First, he amended his reconstruction of the fifth line of the tornm letter so that it now read:
both you and me. My ward, Jane Summers of Lonsdale
Second, he took a sheet of paper and wrote the following short piece (reproduced below as it appeared in the Oxford Mail the following day):
CLUE TO MURDER
Customers of Marks and Spencers in the Oxford area are being asked to join in the hunt for the murderer of a 60-year-old man found in the canal at Thrupp. The bloodstained socks on the body (not yet identified) have been traced as one of just 2,500 pairs distributed around a handful of M & S stores in the Oxford region. The socks were of navy-blue cotton, with two light blue rings round the tops. Anyone who might have any information is asked to ring Kidlington 4343.
Only after dictating this absurd news-item (comma included) did Morse finally leave his office that day to return to his bachelor flat. There he played through the first act of Die Walkure and began to make significant inroads into the bottle just purchased from Augustus Barnett. When, at midnight, he looked around for his pyjamas, he couldn’t quite remember why he had bothered the newspaper editor; yet he knew that when a man was utterly at a loss about what he should do, it was imperative that he should do something- like the motorist stuck in a snowdrift who decided to activate his blinkers alternately.
CHAPTER SEVENTEEN
Discussion of identity, and of death, leads the two detectives gradually nearer to the truth,
Lewis came in early the next morning (although not so early as Morse), and immediately got down to reading the medical report from the lab.
‘Gruesome all this, isn’t it, sir?’
‘Not read it,’ replied Morse.
‘You know, chopping a chap’s head off.’
‘It’s one way of killing someone. After all, the experiment has been tried on innumerable occasions and found to be invariably fatal.’
‘But the head was cut off after he was dead-says so here.’
‘I don’t give two monkeys how he was killed. It’s the why that we’ve got to sort out. Why did someone chop his head off-just tell me that, for a start.’

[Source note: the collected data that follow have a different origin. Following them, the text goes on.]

Definition Identity_from_base64 (private_key peer_public : string) : Res (option Identity) :=
  match from_base64 private_key, from_base64 peer_public with
  | Some priv, Some pub =>
      if negb (length priv =? kKeySize) || negb (length pub =? kKeySize) then Ok None
      else identity ← Identity_new priv pub; Ok (Some identity)
  | _, _ => Ok None
  end.

(** ** Handshake, initiator side *)

Definition write_initiation (hs : Handshake) (out : list Z) (ent : Entropy)
    : Res (Handshake * list Z * option nat) :=
  if length out <? kInitiationSize then Ok (hs, out, None) else
  message ← first out kInitiationSize;
  let whole (message : list Z) := message ++ drop kInitiationSize out in
  let identity := hs_identity hs in
  '(chaining_key, h) ← begin (id_peer_public identity);
  let index := ent_index ent in
  message ← write_prefix message handshake_initiation;
  message ← write_u32_le message kInitiationSenderOffset index;
  '(ephemeral_private, ephemeral_public) ← generate_keypair (ent_key ent);
  chaining_key ← kdf1_in_place chaining_key ephemeral_public;
  message ← copy_to message kInitiationEphemeralOffset ephemeral_public;
  h ← mix_hash h ephemeral_public;
  r ← mix_dh_key chaining_key ephemeral_private (id_peer_public identity);
  match r with
  | None => Ok (hs, whole message, None)
  | Some (chaining_key, key) =>
      sealed ← Crypto.seal kEncryptedStaticSize key 0 (id_public identity) h;
      message ← copy_to message kInitiationStaticOffset sealed;
      field ← subspan message kInitiationStaticOffset kEncryptedStaticSize;
      h ← mix_hash h field;
      r ← mix_dh_key chaining_key (id_private identity) (id_peer_public identity);
      match r with
      | None => Ok (hs, whole message, None)
      | Some (chaining_key, key) =>
          now ← timestamp (ent_now ent);
          sealed ← Crypto.seal kEncryptedTimestampSize key 0 now h;
          message ← copy_to message kInitiationTimestampOffset sealed;
          field ← subspan message kInitiationTimestampOffset kEncryptedTimestampSize;
          h ← mix_hash h field;
          message ← write_macs message (sending_mac1_key identity);
          Ok (mkHandshake identity chaining_key h ephemeral_private ephemeral_public
                (hs_peer_ephemeral hs) index (hs_peer_index hs),
              whole message, Some kInitiationSize)
      end
  end.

‘Because we’d have identified him, surely. His teeth would have been there and-’
‘Come off it! Helluva job that’d be, hawking some dental chart round a few million dentists-’
‘Thousands, you mean.’
‘ – and perhaps he didn’t have any teeth, like sometimes I wish I hadn’t.’
‘It says here that this chap might have been killed somewhere else and taken out to the canal later.’
‘So?’
‘What do people usually get carried around in?’ asked Lewis.